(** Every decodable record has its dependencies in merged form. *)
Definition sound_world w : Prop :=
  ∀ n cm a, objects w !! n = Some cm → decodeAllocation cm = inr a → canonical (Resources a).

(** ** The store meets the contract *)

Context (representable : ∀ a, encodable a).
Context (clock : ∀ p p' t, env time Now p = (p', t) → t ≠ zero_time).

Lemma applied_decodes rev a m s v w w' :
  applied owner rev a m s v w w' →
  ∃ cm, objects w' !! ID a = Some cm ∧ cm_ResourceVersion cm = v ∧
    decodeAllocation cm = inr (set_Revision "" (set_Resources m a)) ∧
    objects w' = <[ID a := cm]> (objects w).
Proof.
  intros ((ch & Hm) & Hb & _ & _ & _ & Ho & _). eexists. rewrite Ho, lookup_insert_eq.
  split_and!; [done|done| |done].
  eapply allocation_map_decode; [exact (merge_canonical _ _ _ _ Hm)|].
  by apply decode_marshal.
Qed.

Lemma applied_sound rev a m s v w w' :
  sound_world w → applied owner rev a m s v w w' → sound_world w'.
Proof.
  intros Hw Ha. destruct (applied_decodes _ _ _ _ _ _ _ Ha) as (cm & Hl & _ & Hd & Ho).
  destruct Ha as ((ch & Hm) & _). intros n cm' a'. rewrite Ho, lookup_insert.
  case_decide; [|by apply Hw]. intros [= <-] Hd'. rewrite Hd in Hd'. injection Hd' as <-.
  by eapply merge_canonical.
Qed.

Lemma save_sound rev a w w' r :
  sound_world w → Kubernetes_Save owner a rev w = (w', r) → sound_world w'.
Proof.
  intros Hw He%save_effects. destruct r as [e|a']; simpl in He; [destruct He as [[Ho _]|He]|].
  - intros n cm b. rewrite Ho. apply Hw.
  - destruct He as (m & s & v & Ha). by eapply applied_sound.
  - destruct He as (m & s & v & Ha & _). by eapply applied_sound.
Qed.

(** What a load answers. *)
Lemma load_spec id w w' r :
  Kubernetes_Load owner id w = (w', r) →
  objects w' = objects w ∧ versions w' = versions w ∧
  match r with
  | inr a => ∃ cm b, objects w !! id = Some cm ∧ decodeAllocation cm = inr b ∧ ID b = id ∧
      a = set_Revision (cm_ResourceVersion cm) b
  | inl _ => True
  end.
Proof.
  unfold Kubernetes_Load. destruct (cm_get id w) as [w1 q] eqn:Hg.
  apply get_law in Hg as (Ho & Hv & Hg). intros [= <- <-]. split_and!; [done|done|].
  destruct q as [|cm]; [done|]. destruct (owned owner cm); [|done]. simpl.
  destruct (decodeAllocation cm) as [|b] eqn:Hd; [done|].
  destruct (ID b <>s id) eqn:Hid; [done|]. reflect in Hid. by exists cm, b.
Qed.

───

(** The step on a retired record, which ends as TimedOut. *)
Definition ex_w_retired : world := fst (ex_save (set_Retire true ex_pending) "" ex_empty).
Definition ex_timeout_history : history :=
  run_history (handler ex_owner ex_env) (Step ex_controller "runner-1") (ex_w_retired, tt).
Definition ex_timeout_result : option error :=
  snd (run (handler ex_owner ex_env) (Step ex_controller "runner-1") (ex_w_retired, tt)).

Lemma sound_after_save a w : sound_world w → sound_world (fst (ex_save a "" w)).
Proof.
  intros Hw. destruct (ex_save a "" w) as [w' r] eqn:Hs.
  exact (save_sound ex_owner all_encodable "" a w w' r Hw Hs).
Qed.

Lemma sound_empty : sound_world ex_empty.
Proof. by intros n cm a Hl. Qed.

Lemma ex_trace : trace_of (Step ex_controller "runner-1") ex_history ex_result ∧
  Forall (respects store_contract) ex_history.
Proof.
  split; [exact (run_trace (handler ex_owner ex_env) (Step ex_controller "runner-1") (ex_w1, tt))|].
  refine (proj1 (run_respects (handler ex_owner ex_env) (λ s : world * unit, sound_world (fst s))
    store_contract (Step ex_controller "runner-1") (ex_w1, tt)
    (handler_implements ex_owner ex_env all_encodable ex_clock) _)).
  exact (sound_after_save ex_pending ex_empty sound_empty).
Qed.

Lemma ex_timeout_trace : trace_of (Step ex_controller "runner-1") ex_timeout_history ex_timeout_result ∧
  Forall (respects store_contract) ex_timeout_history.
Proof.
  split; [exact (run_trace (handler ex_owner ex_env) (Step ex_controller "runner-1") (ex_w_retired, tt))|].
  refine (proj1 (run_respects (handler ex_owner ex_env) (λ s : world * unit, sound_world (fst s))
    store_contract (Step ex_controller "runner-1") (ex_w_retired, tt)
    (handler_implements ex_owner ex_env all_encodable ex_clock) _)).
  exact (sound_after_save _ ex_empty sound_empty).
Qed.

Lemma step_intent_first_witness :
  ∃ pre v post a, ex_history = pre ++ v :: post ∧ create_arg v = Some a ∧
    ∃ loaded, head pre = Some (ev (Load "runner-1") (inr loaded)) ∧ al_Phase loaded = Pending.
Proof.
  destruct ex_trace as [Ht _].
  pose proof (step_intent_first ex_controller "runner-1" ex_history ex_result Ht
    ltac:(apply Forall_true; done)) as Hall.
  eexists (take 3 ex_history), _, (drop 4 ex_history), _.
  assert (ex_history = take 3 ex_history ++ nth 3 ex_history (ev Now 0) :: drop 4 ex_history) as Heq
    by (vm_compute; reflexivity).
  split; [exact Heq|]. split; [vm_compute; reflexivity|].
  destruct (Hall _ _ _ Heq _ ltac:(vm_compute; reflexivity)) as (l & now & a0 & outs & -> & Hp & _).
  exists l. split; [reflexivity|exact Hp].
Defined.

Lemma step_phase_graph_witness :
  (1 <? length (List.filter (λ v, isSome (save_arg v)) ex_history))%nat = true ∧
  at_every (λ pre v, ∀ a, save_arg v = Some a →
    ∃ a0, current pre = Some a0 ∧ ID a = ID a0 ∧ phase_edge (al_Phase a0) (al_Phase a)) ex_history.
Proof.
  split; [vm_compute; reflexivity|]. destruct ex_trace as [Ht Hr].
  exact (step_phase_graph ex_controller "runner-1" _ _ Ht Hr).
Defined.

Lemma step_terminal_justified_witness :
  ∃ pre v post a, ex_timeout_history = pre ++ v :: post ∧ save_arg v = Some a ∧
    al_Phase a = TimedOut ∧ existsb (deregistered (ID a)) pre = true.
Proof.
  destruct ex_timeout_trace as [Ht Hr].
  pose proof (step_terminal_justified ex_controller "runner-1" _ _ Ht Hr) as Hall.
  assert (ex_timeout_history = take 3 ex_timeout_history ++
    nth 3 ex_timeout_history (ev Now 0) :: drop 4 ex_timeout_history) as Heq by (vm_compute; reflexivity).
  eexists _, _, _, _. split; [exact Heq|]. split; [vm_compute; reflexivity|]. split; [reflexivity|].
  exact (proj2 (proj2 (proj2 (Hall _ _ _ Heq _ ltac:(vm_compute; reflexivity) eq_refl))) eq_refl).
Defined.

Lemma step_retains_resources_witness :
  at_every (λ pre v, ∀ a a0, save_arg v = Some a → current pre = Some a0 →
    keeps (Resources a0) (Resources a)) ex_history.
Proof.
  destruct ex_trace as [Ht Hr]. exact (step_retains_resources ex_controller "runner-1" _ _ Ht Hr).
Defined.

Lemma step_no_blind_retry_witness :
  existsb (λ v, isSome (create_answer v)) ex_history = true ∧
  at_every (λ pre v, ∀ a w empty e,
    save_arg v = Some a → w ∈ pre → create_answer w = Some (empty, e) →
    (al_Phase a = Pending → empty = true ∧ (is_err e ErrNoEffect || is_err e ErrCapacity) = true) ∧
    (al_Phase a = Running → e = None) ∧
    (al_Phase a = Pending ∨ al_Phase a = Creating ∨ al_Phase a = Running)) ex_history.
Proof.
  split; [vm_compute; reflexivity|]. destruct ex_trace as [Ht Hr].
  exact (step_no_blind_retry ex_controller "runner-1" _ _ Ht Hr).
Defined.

───

Please, from the entries above, set down exactly the lines from the one containing "(** Every decodable" through the one containing "Context (clock : ∀", and only those.

ANSWER SECTION:
(** Every decodable record has its dependencies in merged form. *)
Definition sound_world w : Prop :=
  ∀ n cm a, objects w !! n = Some cm → decodeAllocation cm = inr a → canonical (Resources a).

(** ** The store meets the contract *)

Context (representable : ∀ a, encodable a).
Context (clock : ∀ p p' t, env time Now p = (p', t) → t ≠ zero_time).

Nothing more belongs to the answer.